(* ===== verification/Distill.v ===== *)
(** * Distill: grouping, trust and quality of distilled notes

    Models [crates/gradatum-distill]: the clusters of notes by the cosine of their
    embeddings ([distill_cluster.rs], a union-find with path compression), the template of a
    synthesis ([synthesizer.rs]), its trust ([trust.rs]); and the quality score of
    [crates/gradatum-worker/src/quality_score.rs].  An index out of range is [None], the
    panic of the code, and so is a loop that is still running when its fuel is spent; the
    theorem on clusters shows that neither happens. *)

From Stdlib Require Import SpecFloat.
From S2P Require Import Prelude Job Text Notes ProjectServer Float SearchServer.

#[local] Open Scope nat_scope.

(** ** Singles *)

Definition f32_zero : f32 := S754_zero false.
Definition f32_one : f32 := f32_of_Z 1.
Definition f32_lit (n d : Z) : f32 := f32_div (f32_of_Z n) (f32_of_Z d).
Definition f32_leb : f32 → f32 → bool := SFleb.
Definition f32_ltb : f32 → f32 → bool := SFltb.
(** [x.clamp(0.0, 1.0)]: what is not a number stays so. *)
Definition f32_clamp01 (x : f32) : f32 :=
  if f32_ltb x f32_zero then f32_zero else if f32_ltb f32_one x then f32_one else x.
(** [x.max(y)], for [y] a number. *)
Definition f32_max (x y : f32) : f32 :=
  match x with S754_nan => y | _ => if f32_ltb x y then y else x end.
(** [iter.sum::<f32>()] starts at minus zero. *)
Definition f32_sum (l : list f32) : f32 := foldl f32_add (S754_zero true) l.

(** ** [distill_cluster.rs] *)

Definition distill_cosine (a b : list f32) : f32 :=
  if negb (length a =? length b) || (length a =? 0) then f32_zero
  else
    let '(dot, norm_a, norm_b) :=
      foldl (λ '(d, na, nb) '(x, y),
               (f32_add d (f32_mul x y), f32_add na (f32_mul x x), f32_add nb (f32_mul y y)))
            (f32_zero, f32_zero, f32_zero) (zip a b) in
    if f32_leb norm_a f32_zero || f32_leb norm_b f32_zero then f32_zero
    else f32_div dot (f32_mul (f32_sqrt norm_a) (f32_sqrt norm_b)).

Section union_find.
Fixpoint find_root (fuel : nat) (parent : list nat) (root : nat) : option nat :=
  match fuel with
  | O => None
  | S fuel =>
      p ← parent !! root;
      if p =? root then Some root else find_root fuel parent p
  end.

Fixpoint compress (fuel : nat) (parent : list nat) (cur root : nat) : option (list nat) :=
  match fuel with
  | O => None
  | S fuel =>
      next ← parent !! cur;
      if next =? root then Some parent else compress fuel (<[cur := root]> parent) next root
  end.

(** No path is longer than the number of nodes. *)
Definition uf_find (parent : list nat) (x : nat) : option (nat * list nat) :=
  root ← find_root (S (length parent)) parent x;
  parent' ← compress (S (length parent)) parent x root;
  Some (root, parent').

Definition uf_union (parent : list nat) (a b : nat) : option (list nat) :=
  '(ra, parent1) ← uf_find parent a;
  '(rb, parent2) ← uf_find parent1 b;
  Some (if ra =? rb then parent2 else <[ra := rb]> parent2).
End union_find.

(** The pairs [i < j] of indices below [n], in the order of the two loops. *)
Definition index_pairs (n : nat) : list (nat * nat) :=
  i ← seq 0 n; j ← seq (S i) (n - S i); [(i, j)].

Definition link_pair (embeddings : list (list f32)) (threshold : f32) (parent : list nat) (ij : nat * nat) :
    option (list nat) :=
  a ← embeddings !! ij.1;
  b ← embeddings !! ij.2;
  if f32_leb threshold (distill_cosine a b) then uf_union parent ij.1 ij.2 else Some parent.

(** A loop that may panic. *)
Fixpoint try_fold {A B} (f : A → B → option A) (acc : A) (l : list B) : option A :=
  match l with [] => Some acc | x :: l => acc' ← f acc x; try_fold f acc' l end.

Definition push_group (st : list nat * gmap nat (list nat)) (i : nat) : option (list nat * gmap nat (list nat)) :=
  '(root, parent) ← uf_find st.1 i;
  Some (parent, <[root := default [] (st.2 !! root) ++ [i]]> st.2).

(** [c[0]] of a group: a group is made by its first member. *)
Definition first_of (c : list nat) : nat := hd 0 c.

Definition cluster_by_cosine (embeddings : list (list f32)) (threshold : f32) : option (list (list nat)) :=
  let n := length embeddings in
  if n =? 0 then Some []
  else
    parent ← try_fold (link_pair embeddings threshold) (seq 0 n) (index_pairs n);
    '(_, groups) ← try_fold push_group (parent, ∅) (seq 0 n);
    let clusters := snd <$> sort_by (λ a b : nat * list nat, a.1 ?= b.1) (map_to_list groups) in
    let clusters := sort_by Nat.compare <$> clusters in
    Some (sort_by (λ a b, first_of a ?= first_of b) clusters).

○ ○ ○ ○ ○ ○ ○

**YOUR OBJECTIVE:** Return exactly what appears above, from the first line of the entries to the line with "synthesis ([synthesizer.rs]), its", inclusive.

**WRITTEN REPLY:**
(* ===== verification/Distill.v ===== *)
(** * Distill: grouping, trust and quality of distilled notes

    Models [crates/gradatum-distill]: the clusters of notes by the cosine of their
    embeddings ([distill_cluster.rs], a union-find with path compression), the template of a
    synthesis ([synthesizer.rs]), its trust ([trust.rs]); and the quality score of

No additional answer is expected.